##### INFORMATION SHOWN #####

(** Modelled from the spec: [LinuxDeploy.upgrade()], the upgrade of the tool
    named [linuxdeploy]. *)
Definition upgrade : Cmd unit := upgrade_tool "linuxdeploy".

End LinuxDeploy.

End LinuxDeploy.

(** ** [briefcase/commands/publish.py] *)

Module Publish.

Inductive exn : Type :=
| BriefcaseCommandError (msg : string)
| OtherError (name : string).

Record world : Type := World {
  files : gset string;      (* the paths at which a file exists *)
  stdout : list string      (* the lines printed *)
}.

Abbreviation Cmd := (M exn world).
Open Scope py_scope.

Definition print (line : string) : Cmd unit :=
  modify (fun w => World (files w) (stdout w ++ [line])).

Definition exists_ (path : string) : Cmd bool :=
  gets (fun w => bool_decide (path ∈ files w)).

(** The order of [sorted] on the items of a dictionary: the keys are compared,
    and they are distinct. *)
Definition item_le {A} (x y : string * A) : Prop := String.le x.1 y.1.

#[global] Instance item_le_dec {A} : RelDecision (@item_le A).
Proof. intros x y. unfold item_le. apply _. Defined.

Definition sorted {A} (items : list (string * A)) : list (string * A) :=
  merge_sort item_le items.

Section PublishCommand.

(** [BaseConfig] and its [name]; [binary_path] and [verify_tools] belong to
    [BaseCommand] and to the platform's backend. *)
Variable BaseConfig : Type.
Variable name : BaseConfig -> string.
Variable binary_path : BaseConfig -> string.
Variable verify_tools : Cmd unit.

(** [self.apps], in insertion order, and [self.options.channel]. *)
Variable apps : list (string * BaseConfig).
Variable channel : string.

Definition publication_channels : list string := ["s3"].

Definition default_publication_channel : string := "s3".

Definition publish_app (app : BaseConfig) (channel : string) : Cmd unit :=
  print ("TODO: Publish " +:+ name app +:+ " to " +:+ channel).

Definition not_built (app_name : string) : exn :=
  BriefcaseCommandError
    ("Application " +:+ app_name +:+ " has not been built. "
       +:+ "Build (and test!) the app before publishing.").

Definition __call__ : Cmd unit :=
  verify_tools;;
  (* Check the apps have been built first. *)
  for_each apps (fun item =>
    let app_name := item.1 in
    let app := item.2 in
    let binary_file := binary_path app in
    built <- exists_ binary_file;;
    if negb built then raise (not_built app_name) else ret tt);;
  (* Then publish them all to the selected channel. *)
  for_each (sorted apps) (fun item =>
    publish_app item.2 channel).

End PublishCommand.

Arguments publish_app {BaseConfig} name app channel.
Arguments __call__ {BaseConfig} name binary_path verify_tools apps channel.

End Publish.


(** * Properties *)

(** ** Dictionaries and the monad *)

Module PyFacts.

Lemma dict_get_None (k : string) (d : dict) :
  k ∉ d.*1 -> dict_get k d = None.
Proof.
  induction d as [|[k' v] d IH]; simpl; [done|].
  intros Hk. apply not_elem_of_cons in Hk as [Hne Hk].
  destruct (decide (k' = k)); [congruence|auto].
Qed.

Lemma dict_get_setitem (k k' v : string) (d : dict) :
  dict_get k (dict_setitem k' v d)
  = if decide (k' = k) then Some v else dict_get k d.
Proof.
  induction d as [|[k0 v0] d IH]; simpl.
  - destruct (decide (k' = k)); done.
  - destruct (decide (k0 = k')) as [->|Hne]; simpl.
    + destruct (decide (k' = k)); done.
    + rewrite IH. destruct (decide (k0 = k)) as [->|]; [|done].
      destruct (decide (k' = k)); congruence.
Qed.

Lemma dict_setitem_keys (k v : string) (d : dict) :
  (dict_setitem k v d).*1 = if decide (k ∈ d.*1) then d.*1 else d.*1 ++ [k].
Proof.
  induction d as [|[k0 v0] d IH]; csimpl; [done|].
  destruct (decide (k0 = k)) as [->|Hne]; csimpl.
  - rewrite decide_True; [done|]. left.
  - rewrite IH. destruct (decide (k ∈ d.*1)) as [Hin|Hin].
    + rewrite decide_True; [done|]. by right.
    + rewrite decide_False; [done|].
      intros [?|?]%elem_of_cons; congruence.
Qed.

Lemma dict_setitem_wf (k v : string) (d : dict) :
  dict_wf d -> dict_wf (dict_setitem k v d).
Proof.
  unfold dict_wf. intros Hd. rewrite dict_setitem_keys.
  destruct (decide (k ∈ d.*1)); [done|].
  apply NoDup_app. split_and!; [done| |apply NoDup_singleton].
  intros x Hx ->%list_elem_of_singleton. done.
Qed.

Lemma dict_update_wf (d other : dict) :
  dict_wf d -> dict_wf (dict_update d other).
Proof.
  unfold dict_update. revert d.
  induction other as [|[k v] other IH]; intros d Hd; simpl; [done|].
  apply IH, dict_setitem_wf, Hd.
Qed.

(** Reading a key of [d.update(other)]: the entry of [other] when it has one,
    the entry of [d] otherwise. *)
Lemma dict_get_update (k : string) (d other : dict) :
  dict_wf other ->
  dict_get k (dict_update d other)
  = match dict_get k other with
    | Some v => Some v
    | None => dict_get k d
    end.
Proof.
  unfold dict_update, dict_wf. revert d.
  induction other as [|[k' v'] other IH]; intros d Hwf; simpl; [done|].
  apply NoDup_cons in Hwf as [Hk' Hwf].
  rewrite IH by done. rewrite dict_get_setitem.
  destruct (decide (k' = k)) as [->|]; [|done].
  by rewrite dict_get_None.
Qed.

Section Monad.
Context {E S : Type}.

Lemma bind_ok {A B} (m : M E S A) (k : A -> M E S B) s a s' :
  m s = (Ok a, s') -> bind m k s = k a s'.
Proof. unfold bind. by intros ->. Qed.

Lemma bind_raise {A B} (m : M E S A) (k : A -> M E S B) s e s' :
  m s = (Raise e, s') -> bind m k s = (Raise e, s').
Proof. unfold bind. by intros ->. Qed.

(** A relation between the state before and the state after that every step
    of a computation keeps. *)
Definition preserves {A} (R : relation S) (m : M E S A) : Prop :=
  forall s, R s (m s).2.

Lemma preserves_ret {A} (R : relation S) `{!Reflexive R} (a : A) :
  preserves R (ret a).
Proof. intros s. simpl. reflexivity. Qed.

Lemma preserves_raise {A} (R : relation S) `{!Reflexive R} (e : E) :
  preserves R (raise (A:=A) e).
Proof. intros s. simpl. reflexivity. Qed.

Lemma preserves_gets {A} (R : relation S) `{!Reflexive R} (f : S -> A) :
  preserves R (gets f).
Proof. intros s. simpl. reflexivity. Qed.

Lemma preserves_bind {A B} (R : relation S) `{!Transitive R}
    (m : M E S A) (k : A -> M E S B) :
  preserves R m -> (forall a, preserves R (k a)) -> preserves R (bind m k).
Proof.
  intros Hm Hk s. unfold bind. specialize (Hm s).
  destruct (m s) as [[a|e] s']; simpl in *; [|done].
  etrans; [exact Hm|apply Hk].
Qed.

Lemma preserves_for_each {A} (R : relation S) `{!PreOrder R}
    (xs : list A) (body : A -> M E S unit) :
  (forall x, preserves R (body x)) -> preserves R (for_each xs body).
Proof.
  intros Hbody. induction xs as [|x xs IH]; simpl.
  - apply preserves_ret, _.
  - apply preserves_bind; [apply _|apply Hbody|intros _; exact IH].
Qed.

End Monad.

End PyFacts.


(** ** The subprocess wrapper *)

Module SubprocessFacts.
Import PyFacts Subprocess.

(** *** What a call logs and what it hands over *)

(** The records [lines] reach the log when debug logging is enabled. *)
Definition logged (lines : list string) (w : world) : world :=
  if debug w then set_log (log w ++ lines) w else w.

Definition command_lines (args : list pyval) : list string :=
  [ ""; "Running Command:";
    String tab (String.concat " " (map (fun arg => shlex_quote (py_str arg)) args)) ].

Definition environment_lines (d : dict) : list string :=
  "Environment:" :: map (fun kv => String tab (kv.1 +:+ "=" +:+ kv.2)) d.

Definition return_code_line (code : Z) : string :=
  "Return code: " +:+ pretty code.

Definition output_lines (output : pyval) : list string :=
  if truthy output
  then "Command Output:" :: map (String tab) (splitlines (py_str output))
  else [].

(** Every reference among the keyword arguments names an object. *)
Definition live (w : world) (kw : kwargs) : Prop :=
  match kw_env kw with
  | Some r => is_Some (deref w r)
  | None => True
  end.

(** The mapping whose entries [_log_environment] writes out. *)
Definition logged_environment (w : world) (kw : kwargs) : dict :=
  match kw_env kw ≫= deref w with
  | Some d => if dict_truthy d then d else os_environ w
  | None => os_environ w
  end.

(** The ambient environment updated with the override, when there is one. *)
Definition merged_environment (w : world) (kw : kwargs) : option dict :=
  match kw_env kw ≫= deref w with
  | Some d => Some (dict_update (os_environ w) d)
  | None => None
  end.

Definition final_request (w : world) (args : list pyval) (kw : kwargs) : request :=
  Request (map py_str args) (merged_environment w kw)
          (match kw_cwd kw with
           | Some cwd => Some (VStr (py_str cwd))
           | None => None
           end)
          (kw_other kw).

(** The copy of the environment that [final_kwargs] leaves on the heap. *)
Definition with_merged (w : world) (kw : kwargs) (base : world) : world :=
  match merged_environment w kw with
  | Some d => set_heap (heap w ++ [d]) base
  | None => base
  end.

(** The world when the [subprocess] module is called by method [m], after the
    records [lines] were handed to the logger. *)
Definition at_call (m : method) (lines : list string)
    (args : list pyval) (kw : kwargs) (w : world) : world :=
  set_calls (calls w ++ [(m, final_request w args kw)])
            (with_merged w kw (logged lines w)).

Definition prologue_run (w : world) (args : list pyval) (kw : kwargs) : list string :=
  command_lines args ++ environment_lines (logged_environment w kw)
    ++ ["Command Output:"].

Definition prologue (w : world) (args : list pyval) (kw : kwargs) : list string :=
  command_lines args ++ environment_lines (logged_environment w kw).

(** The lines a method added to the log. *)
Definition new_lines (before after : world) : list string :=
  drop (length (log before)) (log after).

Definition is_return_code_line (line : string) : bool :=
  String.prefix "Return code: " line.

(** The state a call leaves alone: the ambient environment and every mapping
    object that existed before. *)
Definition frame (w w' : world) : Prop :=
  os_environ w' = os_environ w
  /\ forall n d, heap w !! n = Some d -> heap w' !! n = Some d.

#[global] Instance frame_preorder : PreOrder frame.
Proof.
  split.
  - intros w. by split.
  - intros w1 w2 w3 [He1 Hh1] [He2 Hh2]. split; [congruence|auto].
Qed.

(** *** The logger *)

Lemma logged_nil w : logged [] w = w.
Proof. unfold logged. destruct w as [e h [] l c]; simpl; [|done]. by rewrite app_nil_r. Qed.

#####

> **WORK TASK**:
Could you reproduce exactly the lines of the entries above, from the one with "publish_app item.2 channel)." through the one with "dict_get k (dict_setitem k' v d)", and nothing else?

> **SOLUTION**:
    publish_app item.2 channel).

End PublishCommand.

Arguments publish_app {BaseConfig} name app channel.
Arguments __call__ {BaseConfig} name binary_path verify_tools apps channel.

End Publish.


(** * Properties *)

(** ** Dictionaries and the monad *)

Module PyFacts.

Lemma dict_get_None (k : string) (d : dict) :
  k ∉ d.*1 -> dict_get k d = None.
Proof.
  induction d as [|[k' v] d IH]; simpl; [done|].
  intros Hk. apply not_elem_of_cons in Hk as [Hne Hk].
  destruct (decide (k' = k)); [congruence|auto].
Qed.

Lemma dict_get_setitem (k k' v : string) (d : dict) :
  dict_get k (dict_setitem k' v d)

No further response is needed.